* _Problem to solve_
How many lines of these entries include the string "does"? State the number alone.

Source data:
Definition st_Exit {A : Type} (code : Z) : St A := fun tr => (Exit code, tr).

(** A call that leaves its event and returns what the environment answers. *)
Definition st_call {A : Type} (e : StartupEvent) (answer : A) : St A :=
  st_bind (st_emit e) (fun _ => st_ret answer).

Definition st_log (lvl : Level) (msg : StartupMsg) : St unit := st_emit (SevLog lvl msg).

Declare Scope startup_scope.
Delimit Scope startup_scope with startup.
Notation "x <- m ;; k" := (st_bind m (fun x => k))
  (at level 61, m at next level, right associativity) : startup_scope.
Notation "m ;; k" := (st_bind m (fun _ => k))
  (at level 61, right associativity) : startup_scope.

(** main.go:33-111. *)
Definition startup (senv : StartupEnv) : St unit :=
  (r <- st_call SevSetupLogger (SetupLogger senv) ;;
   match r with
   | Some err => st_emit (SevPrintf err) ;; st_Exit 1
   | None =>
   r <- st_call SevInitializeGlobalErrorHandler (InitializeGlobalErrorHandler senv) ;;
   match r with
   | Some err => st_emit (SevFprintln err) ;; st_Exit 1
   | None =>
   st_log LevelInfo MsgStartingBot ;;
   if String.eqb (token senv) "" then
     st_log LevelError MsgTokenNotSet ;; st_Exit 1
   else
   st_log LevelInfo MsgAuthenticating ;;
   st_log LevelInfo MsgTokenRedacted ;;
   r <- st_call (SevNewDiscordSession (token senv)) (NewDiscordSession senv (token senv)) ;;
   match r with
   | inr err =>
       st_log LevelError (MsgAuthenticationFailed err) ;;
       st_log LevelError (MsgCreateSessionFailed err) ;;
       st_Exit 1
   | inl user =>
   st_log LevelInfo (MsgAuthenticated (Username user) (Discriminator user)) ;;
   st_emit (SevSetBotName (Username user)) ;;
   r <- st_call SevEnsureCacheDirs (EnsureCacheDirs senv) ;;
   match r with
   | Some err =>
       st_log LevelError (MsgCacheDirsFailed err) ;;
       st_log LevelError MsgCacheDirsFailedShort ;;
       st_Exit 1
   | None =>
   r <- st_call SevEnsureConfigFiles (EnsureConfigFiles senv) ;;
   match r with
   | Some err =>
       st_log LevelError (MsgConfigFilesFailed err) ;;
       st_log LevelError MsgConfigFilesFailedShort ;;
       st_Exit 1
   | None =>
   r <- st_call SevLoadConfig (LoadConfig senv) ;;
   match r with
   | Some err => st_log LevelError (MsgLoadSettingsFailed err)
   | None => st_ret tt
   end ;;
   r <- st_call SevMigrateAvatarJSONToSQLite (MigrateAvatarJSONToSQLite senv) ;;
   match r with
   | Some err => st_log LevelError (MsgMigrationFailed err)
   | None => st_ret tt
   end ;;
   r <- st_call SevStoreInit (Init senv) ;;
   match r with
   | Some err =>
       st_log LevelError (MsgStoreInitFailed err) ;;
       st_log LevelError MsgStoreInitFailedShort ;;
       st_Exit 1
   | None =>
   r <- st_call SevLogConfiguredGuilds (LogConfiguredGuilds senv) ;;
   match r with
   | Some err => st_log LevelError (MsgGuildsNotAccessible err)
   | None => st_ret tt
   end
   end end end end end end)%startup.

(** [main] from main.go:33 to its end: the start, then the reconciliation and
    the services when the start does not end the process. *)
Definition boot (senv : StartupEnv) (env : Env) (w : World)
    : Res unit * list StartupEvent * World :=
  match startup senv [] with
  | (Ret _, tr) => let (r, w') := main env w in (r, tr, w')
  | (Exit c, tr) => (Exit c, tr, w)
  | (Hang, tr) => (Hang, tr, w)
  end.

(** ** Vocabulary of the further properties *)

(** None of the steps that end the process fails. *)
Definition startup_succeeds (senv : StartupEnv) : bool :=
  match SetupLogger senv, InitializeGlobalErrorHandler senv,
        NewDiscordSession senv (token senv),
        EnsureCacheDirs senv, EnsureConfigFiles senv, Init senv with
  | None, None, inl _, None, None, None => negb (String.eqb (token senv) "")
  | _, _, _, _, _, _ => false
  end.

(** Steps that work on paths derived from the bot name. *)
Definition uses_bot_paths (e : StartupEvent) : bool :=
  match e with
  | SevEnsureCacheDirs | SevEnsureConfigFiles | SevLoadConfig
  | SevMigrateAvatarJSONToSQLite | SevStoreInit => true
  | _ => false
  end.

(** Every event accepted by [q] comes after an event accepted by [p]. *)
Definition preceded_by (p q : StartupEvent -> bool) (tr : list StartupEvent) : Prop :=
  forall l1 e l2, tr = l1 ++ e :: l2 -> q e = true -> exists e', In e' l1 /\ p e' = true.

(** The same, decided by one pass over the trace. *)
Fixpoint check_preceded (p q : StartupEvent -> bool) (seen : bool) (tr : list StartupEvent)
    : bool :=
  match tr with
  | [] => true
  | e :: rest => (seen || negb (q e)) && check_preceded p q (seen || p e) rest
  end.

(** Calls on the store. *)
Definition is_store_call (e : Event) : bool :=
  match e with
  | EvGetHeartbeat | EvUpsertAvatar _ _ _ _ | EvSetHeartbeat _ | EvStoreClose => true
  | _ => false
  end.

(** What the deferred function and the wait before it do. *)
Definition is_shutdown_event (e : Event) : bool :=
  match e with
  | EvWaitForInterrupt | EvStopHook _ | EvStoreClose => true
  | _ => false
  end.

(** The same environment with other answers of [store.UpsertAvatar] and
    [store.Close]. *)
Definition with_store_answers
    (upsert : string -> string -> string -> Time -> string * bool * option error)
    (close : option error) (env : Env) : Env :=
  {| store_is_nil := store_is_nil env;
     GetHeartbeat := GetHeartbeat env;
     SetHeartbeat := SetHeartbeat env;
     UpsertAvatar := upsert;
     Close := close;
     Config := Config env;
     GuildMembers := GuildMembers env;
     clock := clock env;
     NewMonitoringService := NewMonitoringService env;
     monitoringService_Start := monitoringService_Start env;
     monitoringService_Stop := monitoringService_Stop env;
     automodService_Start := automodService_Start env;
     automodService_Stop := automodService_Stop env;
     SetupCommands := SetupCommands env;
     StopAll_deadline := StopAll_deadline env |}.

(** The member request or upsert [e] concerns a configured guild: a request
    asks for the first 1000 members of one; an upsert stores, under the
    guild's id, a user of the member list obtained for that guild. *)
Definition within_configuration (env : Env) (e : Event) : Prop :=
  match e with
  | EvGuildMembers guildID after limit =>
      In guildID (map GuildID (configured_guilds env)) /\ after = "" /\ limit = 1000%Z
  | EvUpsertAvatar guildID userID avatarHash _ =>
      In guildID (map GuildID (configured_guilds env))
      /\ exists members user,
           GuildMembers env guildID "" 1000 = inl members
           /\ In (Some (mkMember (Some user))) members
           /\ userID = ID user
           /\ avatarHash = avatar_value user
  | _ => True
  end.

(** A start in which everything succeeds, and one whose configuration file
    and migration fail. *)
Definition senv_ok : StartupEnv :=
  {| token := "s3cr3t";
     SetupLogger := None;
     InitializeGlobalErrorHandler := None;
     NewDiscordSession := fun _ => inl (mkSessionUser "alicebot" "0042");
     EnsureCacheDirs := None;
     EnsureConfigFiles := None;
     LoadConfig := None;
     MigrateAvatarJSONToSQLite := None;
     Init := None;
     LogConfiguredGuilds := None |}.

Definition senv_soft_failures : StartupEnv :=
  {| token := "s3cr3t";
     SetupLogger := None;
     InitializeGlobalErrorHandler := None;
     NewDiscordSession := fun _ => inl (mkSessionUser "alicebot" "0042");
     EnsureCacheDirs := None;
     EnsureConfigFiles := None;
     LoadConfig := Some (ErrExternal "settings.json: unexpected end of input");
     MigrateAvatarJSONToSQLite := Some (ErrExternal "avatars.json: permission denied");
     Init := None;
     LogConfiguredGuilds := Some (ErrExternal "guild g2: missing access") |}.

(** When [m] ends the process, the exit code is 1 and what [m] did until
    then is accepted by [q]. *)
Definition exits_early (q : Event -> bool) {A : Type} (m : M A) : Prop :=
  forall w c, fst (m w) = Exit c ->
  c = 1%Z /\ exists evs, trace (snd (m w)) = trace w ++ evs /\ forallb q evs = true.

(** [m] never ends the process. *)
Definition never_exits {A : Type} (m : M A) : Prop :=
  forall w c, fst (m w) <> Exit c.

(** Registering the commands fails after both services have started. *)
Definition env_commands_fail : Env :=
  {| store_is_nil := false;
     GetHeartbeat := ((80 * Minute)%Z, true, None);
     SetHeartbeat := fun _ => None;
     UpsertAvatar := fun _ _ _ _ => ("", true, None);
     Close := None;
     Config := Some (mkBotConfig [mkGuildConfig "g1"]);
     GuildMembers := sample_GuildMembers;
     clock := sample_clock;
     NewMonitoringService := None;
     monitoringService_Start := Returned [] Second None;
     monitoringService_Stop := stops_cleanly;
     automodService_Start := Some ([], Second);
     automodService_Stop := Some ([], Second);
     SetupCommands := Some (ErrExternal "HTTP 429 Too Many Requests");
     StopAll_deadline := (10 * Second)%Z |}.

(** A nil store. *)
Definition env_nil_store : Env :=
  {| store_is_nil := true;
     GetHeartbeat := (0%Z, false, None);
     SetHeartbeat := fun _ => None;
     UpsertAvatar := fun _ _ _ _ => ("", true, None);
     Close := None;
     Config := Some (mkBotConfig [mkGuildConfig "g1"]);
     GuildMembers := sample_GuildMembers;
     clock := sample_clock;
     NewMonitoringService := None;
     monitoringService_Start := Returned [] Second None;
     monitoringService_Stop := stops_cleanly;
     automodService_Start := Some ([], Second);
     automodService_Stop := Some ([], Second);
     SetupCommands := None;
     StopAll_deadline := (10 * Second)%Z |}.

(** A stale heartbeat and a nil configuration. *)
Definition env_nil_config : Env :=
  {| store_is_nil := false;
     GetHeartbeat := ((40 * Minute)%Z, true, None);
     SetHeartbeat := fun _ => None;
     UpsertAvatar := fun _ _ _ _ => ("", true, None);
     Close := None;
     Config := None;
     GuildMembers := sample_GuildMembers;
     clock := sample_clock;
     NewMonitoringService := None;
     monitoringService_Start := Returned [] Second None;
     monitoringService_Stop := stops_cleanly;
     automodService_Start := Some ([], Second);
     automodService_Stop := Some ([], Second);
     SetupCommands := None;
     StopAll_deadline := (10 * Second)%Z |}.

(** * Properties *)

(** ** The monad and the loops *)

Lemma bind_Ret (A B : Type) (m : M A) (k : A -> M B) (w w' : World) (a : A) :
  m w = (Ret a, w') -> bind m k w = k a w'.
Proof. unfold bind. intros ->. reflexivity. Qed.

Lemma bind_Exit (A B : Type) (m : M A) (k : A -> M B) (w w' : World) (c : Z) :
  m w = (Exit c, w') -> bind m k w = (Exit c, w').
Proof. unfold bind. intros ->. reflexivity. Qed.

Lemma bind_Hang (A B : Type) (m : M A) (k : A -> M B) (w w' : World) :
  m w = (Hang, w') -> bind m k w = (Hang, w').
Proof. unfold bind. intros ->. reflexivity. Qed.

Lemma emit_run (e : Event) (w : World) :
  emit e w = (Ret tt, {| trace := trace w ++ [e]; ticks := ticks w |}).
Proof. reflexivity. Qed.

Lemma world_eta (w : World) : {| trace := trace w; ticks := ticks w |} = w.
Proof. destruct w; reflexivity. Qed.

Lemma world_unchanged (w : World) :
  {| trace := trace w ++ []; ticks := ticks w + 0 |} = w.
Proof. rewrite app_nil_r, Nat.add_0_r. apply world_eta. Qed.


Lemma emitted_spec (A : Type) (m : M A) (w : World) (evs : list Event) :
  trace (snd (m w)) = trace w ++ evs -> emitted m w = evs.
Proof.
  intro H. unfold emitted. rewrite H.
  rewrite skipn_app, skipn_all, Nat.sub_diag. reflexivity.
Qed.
--
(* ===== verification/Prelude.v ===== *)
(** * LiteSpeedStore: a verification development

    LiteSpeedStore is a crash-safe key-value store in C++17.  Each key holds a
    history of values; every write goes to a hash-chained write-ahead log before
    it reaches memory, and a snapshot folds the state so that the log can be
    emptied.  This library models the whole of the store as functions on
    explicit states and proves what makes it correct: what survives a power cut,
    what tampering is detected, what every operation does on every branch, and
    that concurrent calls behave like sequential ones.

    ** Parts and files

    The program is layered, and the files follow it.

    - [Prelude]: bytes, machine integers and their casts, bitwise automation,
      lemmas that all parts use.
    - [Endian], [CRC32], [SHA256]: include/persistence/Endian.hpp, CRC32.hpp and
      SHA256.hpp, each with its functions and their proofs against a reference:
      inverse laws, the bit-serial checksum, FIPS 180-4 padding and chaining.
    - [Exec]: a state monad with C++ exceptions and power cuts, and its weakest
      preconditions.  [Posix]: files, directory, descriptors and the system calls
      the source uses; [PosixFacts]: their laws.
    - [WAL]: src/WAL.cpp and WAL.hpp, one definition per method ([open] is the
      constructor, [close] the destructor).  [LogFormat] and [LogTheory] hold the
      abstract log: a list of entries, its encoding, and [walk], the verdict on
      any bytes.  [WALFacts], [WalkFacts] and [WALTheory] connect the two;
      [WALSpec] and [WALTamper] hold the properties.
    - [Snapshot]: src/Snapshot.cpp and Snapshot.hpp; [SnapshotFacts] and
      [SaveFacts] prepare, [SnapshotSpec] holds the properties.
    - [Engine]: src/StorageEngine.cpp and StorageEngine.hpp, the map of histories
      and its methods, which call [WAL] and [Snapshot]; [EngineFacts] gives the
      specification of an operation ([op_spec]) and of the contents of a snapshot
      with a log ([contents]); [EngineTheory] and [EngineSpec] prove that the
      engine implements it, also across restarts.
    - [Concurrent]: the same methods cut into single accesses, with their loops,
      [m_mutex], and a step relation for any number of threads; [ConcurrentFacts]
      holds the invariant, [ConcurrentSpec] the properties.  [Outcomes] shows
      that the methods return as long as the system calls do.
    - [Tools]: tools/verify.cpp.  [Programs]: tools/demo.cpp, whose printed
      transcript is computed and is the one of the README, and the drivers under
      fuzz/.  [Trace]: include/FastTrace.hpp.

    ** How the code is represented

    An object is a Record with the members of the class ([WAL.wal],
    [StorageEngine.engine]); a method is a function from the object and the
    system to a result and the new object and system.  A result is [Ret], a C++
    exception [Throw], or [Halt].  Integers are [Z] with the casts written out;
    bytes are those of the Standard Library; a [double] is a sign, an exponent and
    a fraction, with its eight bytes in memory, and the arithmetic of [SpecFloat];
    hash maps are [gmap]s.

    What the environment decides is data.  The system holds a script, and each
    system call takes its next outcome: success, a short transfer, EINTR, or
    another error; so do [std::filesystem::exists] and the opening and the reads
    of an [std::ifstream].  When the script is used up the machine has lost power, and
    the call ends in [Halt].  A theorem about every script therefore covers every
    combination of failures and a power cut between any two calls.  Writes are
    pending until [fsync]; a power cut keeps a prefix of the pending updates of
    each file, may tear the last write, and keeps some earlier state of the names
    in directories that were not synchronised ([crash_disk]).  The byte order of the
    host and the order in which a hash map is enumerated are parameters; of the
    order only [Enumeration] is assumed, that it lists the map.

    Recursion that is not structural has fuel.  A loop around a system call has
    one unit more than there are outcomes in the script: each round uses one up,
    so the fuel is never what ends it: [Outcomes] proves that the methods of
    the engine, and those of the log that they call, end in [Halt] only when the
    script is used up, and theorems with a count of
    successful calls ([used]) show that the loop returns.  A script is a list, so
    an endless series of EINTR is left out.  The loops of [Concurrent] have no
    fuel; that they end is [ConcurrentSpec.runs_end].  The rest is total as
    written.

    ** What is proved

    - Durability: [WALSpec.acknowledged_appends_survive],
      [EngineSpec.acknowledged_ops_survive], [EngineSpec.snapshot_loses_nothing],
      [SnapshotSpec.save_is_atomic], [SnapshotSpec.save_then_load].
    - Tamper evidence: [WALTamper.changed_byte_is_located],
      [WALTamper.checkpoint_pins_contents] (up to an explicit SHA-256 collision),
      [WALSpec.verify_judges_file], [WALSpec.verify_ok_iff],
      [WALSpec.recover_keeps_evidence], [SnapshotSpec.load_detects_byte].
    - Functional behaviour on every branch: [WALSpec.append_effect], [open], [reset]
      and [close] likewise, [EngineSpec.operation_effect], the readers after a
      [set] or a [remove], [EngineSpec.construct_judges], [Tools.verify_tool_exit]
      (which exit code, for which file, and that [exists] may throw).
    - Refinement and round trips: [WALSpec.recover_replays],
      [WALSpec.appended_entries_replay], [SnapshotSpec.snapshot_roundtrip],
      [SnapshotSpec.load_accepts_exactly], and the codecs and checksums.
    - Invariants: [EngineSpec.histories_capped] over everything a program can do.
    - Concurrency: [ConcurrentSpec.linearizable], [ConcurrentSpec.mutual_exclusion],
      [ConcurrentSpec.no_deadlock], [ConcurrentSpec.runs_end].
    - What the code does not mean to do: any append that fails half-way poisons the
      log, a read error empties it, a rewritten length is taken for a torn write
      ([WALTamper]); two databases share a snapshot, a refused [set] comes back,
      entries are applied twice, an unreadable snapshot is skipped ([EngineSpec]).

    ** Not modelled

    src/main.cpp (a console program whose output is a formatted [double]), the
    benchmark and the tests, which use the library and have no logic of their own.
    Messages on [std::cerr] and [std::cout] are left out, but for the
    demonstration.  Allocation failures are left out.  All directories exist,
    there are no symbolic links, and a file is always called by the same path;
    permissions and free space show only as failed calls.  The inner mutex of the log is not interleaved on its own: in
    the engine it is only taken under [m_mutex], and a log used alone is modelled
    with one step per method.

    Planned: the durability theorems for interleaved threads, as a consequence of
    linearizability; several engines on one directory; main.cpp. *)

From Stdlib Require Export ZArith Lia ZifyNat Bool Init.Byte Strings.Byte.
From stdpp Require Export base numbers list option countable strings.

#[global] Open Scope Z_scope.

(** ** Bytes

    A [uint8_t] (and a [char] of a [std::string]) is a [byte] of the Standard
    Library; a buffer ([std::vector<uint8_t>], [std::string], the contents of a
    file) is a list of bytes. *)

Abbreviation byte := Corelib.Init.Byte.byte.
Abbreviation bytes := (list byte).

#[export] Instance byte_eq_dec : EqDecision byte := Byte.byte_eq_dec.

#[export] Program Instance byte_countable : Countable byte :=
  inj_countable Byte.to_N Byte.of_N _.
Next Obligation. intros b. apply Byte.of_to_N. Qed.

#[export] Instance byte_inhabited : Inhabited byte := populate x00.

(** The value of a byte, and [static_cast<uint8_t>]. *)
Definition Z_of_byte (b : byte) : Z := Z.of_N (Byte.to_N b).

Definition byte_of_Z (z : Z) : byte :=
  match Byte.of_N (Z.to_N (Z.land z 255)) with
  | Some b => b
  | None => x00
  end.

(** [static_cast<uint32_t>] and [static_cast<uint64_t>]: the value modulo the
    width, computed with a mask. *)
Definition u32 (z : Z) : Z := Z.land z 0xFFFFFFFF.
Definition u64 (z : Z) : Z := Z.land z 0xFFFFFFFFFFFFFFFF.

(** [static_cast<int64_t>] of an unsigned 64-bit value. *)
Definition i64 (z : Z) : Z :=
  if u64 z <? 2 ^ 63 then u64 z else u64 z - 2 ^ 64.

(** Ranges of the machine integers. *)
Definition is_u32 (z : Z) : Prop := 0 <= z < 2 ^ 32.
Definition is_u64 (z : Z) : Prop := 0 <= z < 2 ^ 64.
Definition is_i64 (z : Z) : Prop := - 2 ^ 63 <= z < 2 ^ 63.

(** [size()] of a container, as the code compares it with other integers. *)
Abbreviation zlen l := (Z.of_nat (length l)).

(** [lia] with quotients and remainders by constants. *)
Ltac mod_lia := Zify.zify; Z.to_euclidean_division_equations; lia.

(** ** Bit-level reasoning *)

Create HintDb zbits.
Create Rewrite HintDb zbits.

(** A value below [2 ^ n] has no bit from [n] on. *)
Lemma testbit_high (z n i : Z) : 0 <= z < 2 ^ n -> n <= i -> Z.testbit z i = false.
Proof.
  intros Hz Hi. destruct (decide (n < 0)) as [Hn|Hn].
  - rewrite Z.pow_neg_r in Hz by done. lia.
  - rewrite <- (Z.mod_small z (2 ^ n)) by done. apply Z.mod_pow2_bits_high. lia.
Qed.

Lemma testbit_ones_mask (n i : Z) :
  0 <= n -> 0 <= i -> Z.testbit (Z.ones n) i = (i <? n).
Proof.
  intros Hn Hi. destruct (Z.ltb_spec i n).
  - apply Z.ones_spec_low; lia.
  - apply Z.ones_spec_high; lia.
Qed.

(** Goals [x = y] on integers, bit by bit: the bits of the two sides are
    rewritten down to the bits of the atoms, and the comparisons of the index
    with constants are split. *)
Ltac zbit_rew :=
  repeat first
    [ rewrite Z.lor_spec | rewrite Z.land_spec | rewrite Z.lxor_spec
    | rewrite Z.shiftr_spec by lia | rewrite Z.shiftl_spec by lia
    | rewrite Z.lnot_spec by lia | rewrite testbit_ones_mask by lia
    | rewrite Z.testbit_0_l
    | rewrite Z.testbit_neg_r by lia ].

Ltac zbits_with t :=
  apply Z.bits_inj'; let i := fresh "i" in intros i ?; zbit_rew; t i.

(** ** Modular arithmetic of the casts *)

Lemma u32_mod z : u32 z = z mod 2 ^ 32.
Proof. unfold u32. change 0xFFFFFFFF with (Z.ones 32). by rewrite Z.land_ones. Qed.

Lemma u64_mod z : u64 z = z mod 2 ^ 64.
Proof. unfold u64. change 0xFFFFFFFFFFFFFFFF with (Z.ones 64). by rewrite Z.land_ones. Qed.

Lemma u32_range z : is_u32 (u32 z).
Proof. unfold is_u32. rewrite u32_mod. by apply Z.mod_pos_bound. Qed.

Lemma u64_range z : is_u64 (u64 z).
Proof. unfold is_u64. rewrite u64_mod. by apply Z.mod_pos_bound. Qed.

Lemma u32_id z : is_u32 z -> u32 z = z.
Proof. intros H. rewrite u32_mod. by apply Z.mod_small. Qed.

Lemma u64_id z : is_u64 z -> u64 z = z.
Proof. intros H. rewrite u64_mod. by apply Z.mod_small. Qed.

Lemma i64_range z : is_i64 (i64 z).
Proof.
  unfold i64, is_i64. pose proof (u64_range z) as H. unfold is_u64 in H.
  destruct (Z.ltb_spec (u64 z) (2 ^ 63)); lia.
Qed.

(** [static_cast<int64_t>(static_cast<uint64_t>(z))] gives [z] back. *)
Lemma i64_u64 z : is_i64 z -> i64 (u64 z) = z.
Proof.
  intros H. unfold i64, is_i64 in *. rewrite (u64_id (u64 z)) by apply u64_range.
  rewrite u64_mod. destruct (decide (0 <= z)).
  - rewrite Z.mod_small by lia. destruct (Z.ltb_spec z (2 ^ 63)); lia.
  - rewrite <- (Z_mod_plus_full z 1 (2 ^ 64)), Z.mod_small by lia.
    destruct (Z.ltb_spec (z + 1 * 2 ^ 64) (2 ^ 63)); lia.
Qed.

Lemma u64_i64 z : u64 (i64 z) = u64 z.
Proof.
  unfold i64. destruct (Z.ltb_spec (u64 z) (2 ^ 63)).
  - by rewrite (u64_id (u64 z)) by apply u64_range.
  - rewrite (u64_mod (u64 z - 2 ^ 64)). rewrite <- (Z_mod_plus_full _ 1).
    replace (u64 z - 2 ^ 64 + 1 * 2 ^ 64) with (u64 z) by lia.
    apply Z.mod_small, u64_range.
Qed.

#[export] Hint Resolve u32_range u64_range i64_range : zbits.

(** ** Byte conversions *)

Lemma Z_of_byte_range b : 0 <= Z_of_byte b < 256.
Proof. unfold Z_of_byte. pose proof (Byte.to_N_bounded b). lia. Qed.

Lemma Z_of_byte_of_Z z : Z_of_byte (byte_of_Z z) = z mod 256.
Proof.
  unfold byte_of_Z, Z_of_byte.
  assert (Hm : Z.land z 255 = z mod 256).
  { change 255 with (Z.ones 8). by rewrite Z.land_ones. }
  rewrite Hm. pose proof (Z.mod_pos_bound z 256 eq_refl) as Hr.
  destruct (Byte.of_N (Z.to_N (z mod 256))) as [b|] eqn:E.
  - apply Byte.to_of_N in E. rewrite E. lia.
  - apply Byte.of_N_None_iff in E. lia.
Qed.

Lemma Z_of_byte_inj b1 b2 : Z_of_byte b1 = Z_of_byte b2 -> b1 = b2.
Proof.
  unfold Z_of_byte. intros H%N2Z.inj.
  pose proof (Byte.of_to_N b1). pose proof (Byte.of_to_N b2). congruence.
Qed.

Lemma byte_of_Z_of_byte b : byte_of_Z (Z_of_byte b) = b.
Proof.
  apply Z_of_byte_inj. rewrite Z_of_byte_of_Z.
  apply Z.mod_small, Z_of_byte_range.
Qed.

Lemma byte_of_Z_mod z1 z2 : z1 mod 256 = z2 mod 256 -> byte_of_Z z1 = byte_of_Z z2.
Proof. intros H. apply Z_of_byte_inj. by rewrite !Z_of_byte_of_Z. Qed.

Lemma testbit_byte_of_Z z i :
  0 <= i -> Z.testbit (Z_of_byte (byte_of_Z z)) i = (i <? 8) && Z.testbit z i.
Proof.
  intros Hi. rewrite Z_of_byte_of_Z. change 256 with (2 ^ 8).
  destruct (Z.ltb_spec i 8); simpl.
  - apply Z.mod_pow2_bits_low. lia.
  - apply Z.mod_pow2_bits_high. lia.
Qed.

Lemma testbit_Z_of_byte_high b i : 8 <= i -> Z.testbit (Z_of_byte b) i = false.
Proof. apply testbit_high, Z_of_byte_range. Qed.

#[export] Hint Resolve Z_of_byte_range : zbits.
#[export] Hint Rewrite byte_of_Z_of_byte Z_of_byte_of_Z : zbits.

* _Expected answer_
3